→ What is being asked
Exactly how many lines in the entries contain "errh"? Give that number alone.

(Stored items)
---*---

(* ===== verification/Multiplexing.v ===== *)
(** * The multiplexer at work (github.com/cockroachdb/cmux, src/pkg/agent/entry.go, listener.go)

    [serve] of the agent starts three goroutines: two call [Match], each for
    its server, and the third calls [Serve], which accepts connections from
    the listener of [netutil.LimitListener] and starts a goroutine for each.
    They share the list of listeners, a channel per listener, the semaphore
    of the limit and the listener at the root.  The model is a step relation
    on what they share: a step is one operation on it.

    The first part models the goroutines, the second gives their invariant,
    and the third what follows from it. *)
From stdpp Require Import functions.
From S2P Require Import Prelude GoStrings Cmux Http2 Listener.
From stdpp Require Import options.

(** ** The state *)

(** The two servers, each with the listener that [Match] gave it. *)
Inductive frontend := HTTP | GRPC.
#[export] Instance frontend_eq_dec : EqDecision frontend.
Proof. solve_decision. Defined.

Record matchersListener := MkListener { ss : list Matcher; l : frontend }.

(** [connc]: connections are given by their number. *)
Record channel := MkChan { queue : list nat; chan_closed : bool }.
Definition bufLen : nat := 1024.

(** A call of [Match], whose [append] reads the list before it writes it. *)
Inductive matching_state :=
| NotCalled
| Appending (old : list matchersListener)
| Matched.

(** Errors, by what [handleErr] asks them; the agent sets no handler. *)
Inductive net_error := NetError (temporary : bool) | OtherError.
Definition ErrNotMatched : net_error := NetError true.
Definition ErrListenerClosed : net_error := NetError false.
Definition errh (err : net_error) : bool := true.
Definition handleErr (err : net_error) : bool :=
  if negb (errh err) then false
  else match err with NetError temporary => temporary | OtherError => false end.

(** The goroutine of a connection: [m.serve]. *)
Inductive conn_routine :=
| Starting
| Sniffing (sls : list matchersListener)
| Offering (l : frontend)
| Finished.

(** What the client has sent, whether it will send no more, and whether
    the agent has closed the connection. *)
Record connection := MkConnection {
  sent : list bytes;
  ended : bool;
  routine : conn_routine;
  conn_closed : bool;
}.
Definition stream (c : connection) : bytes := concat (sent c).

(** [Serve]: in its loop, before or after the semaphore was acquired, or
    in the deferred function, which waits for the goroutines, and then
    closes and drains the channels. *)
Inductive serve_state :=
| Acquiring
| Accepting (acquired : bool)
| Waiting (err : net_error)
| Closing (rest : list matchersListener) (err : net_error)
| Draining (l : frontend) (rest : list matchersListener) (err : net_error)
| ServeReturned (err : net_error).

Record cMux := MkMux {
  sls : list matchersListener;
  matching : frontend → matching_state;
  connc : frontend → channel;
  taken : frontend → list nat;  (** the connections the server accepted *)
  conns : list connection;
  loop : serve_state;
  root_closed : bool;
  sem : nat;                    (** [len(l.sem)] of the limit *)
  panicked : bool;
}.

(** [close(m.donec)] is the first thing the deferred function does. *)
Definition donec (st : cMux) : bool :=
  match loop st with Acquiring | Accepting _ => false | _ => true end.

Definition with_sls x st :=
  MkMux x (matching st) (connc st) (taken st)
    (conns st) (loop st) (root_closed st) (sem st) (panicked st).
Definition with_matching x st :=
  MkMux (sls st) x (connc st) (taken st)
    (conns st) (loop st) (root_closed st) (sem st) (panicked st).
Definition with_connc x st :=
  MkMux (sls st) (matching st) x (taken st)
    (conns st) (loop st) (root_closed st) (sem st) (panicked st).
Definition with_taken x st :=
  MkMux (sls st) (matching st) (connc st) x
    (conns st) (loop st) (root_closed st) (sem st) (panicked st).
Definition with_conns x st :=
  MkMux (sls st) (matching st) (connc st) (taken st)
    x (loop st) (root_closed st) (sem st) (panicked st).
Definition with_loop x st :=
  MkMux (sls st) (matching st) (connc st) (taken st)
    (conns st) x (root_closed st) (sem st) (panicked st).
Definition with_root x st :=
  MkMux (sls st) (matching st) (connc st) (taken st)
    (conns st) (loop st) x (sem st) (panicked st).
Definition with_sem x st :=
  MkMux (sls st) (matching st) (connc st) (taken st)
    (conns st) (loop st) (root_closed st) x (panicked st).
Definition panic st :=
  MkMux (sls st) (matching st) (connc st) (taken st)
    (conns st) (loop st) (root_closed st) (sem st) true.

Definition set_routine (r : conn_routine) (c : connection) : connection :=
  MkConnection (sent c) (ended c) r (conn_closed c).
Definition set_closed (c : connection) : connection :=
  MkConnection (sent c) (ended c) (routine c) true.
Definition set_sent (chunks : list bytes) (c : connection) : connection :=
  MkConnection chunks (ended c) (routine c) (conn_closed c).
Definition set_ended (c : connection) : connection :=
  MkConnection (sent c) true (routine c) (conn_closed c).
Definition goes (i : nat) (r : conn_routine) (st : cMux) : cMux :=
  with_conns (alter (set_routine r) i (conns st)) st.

---*---

→ Task output
2